■ WORK TO COMPLETE
Out of the material that follows, write out exactly the lines from the line with "src/sampling/sampler_aggregator/havana.rs: a grid" to the line with "The grid is", both ends included, and no others.

++++++

(* ===== verification/HavanaGrid.v ===== *)
(** The grids of src/sampling/havana_grid.rs and the queries on them of
    src/sampling/sampler_aggregator/havana.rs: a grid that is built for a domain and the
    check that it still fits one, densities of points and masses of subspaces.

    The grid is Symbolica's, the class [SymbolicaGrid]. Of its fields the code reads the
    edges of its bins, the probabilities of its branches and its nesting: [GridShape]. *)
From S2P Require Import Prelude Floats Errors Domain Batch Config LatentBatch Feedback Generation AccumulatorTrait Scalar Stratification Vector Gammaloop AccumulatorState Extraction Evaluation Raster Metrics WorkQueue Queue Tasks Runner Havana NaiveMonteCarlo.

(** [partitionings] are the edges of the bins of each coordinate. *)
Inductive GridShape : Type :=
| GContinuous (partitionings : list (list f64))
| GDiscrete (bins : list GridBin)
| GUniform (discrete_bins : list usize) (partitionings : list (list f64))
with GridBin : Type :=
| mkBin (pdf : f64) (sub_grid : option GridShape).
Definition bin_pdf (b : GridBin) : f64 := match b with mkBin pdf _ => pdf end.
Definition sub_grid (b : GridBin) : option GridShape := match b with mkBin _ g => g end.

Class SymbolicaGrid {R : McRng} := {
  sgrid : Type;
  grid_shape : sgrid -> GridShape;
  grid_sample : sgrid -> mc_rng -> Sample -> mc_rng * Sample;
  sample_new : Sample;
  get_weight : Sample -> f64;
  add_training_sample : Sample -> f64 -> sgrid -> sgrid * result string unit;
  grid_update : f64 -> f64 -> sgrid -> sgrid;
  (** [ContinuousGrid::new(dims, bins, samples_for_update, None, false)],
      [DiscreteGrid::new(bins, ratio, false)] *)
  continuous_grid : usize -> usize -> usize -> result string sgrid;
  discrete_grid : list (option sgrid) -> f64 -> result string sgrid;
  (** [activate_symbolica_oem_license] *)
  activate_license : result string unit
}.
Definition build_err {A} (m : result string A) : result EngineError A := map_err Build m.

(** ** Construction *)

Section build.
Context {R : McRng} {SG : SymbolicaGrid}.

Definition DEFAULT_DISCRETE_MAX_PROB_RATIO : f64 := 30%float.

Fixpoint build_rectangular_havana_grid (continuous_dims : usize) (cards : list usize) (p : HavanaSamplerParams)
    : result EngineError sgrid :=
  match cards with
  | cardinality :: tail =>
      if cardinality =? 0 then Err (Build "havana sampler requires rectangular discrete cardinalities > 0")
      else
        let? bins := try_map (fun _ => let? g := build_rectangular_havana_grid continuous_dims tail p in Ok (Some g)) (seqZ 0 cardinality) in
        build_err (discrete_grid bins DEFAULT_DISCRETE_MAX_PROB_RATIO)
  | [] =>
      if continuous_dims =? 0 then Err (Build "havana sampler requires continuous_dims > 0")
      else build_err (continuous_grid continuous_dims (hp_bins p) (hp_samples_for_update p))
  end.

Fixpoint build_havana_grid (d : Domain) (p : HavanaSamplerParams) : result EngineError sgrid :=
  let? _ := build_err activate_license in
  match d with
  | Rectangular _ cards continuous_dims => build_rectangular_havana_grid continuous_dims cards p
  | Discrete _ _ branches =>
      if list_is_nil branches then Err (Build "havana sampler requires at least one discrete branch")
      else
        let? bins :=
          (fix each (bs : list DomainBranch) : result EngineError (list (option sgrid)) :=
             match bs with
             | [] => Ok []
             | mkDomainBranch _ d :: bs =>
                 let? g := build_havana_grid d p in
                 let? gs := each bs in
                 Ok (Some g :: gs)
             end) branches in
        build_err (discrete_grid bins DEFAULT_DISCRETE_MAX_PROB_RATIO)
  end.
End build.

(** ** The check against a domain *)

Definition try_each {A} (f : A -> result EngineError unit) (l : list A) : result EngineError unit :=
  try_fold (fun _ x => f x) tt l.

Definition validate_sub (f : GridShape -> result EngineError unit) (b : GridBin) : result EngineError unit :=
  match sub_grid b with
  | None => Err (Build "missing a nested grid")
  | Some g => f g
  end.

Fixpoint validate_rectangular_havana_grid (g : GridShape) (continuous_dims : usize) (cards : list usize)
    : result EngineError unit :=
  match cards with
  | cardinality :: tail =>
      match g with
      | GDiscrete bins =>
          if negb (zlen bins =? cardinality) then Err (Build "expects other rectangular discrete branches")
          else try_each (validate_sub (fun g => validate_rectangular_havana_grid g continuous_dims tail)) bins
      | _ => Err (Build "expects rectangular discrete dimensions, got a continuous grid")
      end
  | [] =>
      match g with
      | GContinuous partitionings =>
          if zlen partitionings =? continuous_dims then Ok tt else Err (Build "expects other continuous_dims")
      | _ => Err (Build "expects a continuous grid")
      end
  end.

Fixpoint validate_havana_grid_domain (g : GridShape) (d : Domain) : result EngineError unit :=
  match d with
  | Rectangular _ cards continuous_dims => validate_rectangular_havana_grid g continuous_dims cards
  | Discrete _ _ branches =>
      match g with
      | GDiscrete bins =>
          if negb (zlen bins =? zlen branches) then Err (Build "expects other discrete branches")
          else
            (fix each (bs : list DomainBranch) (bins : list GridBin) : result EngineError unit :=
               match bs, bins with
               | mkDomainBranch _ d :: bs, bin :: bins =>
                   let? _ := validate_sub (fun g => validate_havana_grid_domain g d) bin in each bs bins
               | _, _ => Ok tt
               end) branches bins
      | GUniform _ _ => Err (Build "does not support uniform grids")
      | GContinuous _ => Err (Build "expects discrete dimensions, got a continuous grid")
      end
  end.

(** [None] is the panic of an index out of range. *)
Definition branch_domain_at (d : Domain) (index : usize) : option Domain :=
  match d with
  | Discrete _ _ branches => option_map branch_domain (zget branches index)
  | Rectangular strata_dims cards continuous_dims =>
      match cards with
      | [] => None
      | _ :: tail => Some (Rectangular (usize_saturating_sub strata_dims 1) tail continuous_dims)
      end
  end.

(** ** The density of a point *)

(** The index of [binary_search_by], found or not, over edges that increase. *)
Fixpoint edges_below (x : f64) (edges : list f64) : usize :=
  match edges with
  | [] => 0
  | e :: edges => if PrimFloat.ltb e x then 1 + edges_below x edges else 0
  end.

Definition dimension_pdf (edges : list f64) (x : f64) (pdf : f64) : result EngineError f64 :=
  let bin_index := if PrimFloat.leb 1 x then usize_saturating_sub (zlen edges) 2 else usize_saturating_sub (edges_below x edges) 1 in
  let? lower := ok_or (EngineE "continuous grid partitioning is empty") (zget edges bin_index) in
  let? upper := ok_or (EngineE "continuous grid partitioning is missing the upper edge") (zget edges (bin_index + 1)) in
  let width := PrimFloat.sub upper lower in
  if PrimFloat.leb width 0 then Err (EngineE "continuous grid has non-positive bin width")
  else Ok (PrimFloat.mul pdf (PrimFloat.div 1 (PrimFloat.mul (f64_of_Z (zlen edges - 1)) width))).

Fixpoint dimensions_pdf (partitionings : list (list f64)) (xs : list f64) (pdf : f64) : result EngineError f64 :=
  match partitionings, xs with
  | edges :: partitionings, x :: xs =>
      if negb (unit_interval x) then Ok 0%float
      else let? pdf := dimension_pdf edges x pdf in dimensions_pdf partitionings xs pdf
  | _, _ => Ok pdf
  end.

Definition continuous_grid_pdf (partitionings : list (list f64)) (xs : list f64) : result EngineError f64 :=
  if negb (zlen partitionings =? zlen xs) then Err (EngineE "continuous point dimension mismatch")
  else dimensions_pdf partitionings xs 1%float.

Fixpoint uniform_path (discrete : list Z) (bins : list usize) : result EngineError bool :=
  match discrete, bins with
  | index :: discrete, nr_bins :: bins =>
      if index <? 0 then Err (EngineE "negative discrete index in uniform-grid pdf query")
      else if nr_bins <=? index then Ok false else uniform_path discrete bins
  | _, _ => Ok true
  end.

(** [recurse]: the density below a grid and the number of indices read so far. *)
Fixpoint pdf_recurse (g : GridShape) (discrete : list Z) (xs : list f64) (discrete_index : usize)
    : result EngineError (f64 * usize) :=
  match g with
  | GContinuous partitionings => let? p := continuous_grid_pdf partitionings xs in Ok (p, discrete_index)
  | GDiscrete bins =>
      let? branch_idx := ok_or (EngineE "discrete point dimension mismatch for havana pdf query") (zget discrete discrete_index) in
      if branch_idx <? 0 then Err (EngineE "negative discrete index in havana pdf query")
      else
        (fix pick (bins : list GridBin) (k : nat) : result EngineError (f64 * usize) :=
           match bins, k with
           | [], _ => Ok (0%float, discrete_index)
           | mkBin pdf sub :: _, O =>
               let? child :=
                 match sub with
                 | Some g => pdf_recurse g discrete xs (discrete_index + 1)
                 | None =>
                     if list_is_nil xs then Ok (1%float, discrete_index + 1)
                     else Err (EngineE "continuous coordinates provided for discrete-only havana grid")
                 end in
               Ok (PrimFloat.mul pdf child.1, child.2)
           | _ :: bins, S k => pick bins k
           end) bins (Z.to_nat branch_idx)
  | GUniform discrete_bins partitionings =>
      if negb (zlen discrete =? zlen discrete_bins) then Err (EngineE "uniform-grid discrete dimension mismatch in havana pdf query")
      else
        let? inside := uniform_path discrete discrete_bins in
        if negb inside then Ok (0%float, discrete_index)
        else
          let discrete_mass := foldl (fun acc n => PrimFloat.div acc (f64_of_Z n)) 1%float discrete_bins in
          let? p := continuous_grid_pdf partitionings xs in Ok (PrimFloat.mul discrete_mass p, discrete_index)
  end.

Definition grid_pdf (g : GridShape) (discrete : list Z) (xs : list f64) : result EngineError (option f64) :=
  let? p := pdf_recurse g discrete xs 0 in
  if negb (p.2 =? zlen discrete) then Err (EngineE "extra discrete coordinates remained after havana pdf traversal")
  else Ok (Some p.1).

(** [pdf_batch] of both samplers: a path outside of the domain has density zero. *)
Definition havana_pdf (g : GridShape) (d : Domain) (p : list Z * list f64) : result EngineError (option f64) :=
  match map_discrete_path d p.1 false with
  | Err _ => Ok (Some 0%float)
  | Ok mapped => grid_pdf g mapped p.2
  end.

(** ** The mass of a subspace *)

Definition positive_pdf (x : f64) : bool := PrimFloat.is_finite x && PrimFloat.ltb 0 x.
Definition bin_probability (bins : list GridBin) (index : usize) : f64 :=
  let pdf_sum := f64_sum (List.filter positive_pdf (map bin_pdf bins)) in
  if PrimFloat.ltb 0 pdf_sum then
    match zget bins index with
    | Some b => if positive_pdf (bin_pdf b) then PrimFloat.div (bin_pdf b) pdf_sum else 0%float
    | None => 0%float
    end
  else if list_is_nil bins then 0%float
  else PrimFloat.div 1 (f64_of_Z (zlen bins)).

(** [fixed_dims.keys().any(|dim| *dim >= depth)] *)
Definition fixed_from (fixed : gmap Z i64) (depth : usize) : bool := negb (deepest_below fixed depth).
Definition index_panic : EngineError := EngineE "index out of bounds".

Fixpoint uniform_mass (bins : list usize) (fixed : gmap Z i64) (dim : usize) (pdf : f64) : result EngineError (option f64) :=
  match bins with
  | [] => Ok (Some pdf)
  | nr_bins :: bins =>
      if nr_bins =? 0 then Ok None
      else
        match fixed !! dim with
        | Some value =>
            if value <? 0 then Err (EngineE "negative discrete index in havana uniform discrete_mass query")
            else if nr_bins <=? value then Ok None
            else uniform_mass bins fixed (dim + 1) (PrimFloat.div pdf (f64_of_Z nr_bins))
        | None => uniform_mass bins fixed (dim + 1) pdf
        end
  end.

(** The bin a label selects. *)
Definition bin_of_label (d : Domain) (value : i64) : option usize :=
  match d with
  | Discrete _ _ branches => position (fun b => branch_index b =? value) branches
  | Rectangular _ _ _ => Some value
  end.

Fixpoint grid_discrete_subspace_pdf (g : GridShape) (d : Domain) (fixed : gmap Z i64) (depth : usize) : result EngineError f64 :=
  match g with
  | GContinuous _ => Ok (if fixed_from fixed depth then 0%float else 1%float)
  | GDiscrete bins =>
      let child index sub :=
        match sub with
        | Some g => let? d := ok_or index_panic (branch_domain_at d index) in grid_discrete_subspace_pdf g d fixed (depth + 1)
        | None => Ok (if fixed_from fixed (depth + 1) then 0%float else 1%float)
        end in
      match fixed !! depth with
      | Some value =>
          if value <? 0 then Err (EngineE "negative discrete index in havana discrete_mass query")
          else
            match bin_of_label d value with
            | None => Ok 0%float
            | Some value =>
                (fix pick (rest : list GridBin) (k : nat) : result EngineError f64 :=
                   match rest, k with
                   | [], _ => Ok 0%float
                   | mkBin _ sub :: _, O =>
                       let? c := child value sub in Ok (PrimFloat.mul (bin_probability bins value) c)
                   | _ :: rest, S k => pick rest k
                   end) bins (Z.to_nat value)
            end
      | None =>
          (fix sum (rest : list GridBin) (index : usize) (pdf : f64) : result EngineError f64 :=
             match rest with
             | [] => Ok pdf
             | mkBin _ sub :: rest =>
                 let? c := child index sub in
                 sum rest (index + 1) (PrimFloat.add pdf (PrimFloat.mul (bin_probability bins index) c))
             end) bins 0 0%float
      end
  | GUniform discrete_bins _ =>
      let? p := uniform_mass discrete_bins fixed depth 1%float in
      Ok (match p with
          | None => 0%float
          | Some p => if fixed_from fixed (depth + zlen discrete_bins) then 0%float else p
          end)
  end.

++++++

■ OUTPUT FOR THIS EXERCISE
    src/sampling/sampler_aggregator/havana.rs: a grid that is built for a domain and the
    check that it still fits one, densities of points and masses of subspaces.

    The grid is Symbolica's, the class [SymbolicaGrid]. Of its fields the code reads the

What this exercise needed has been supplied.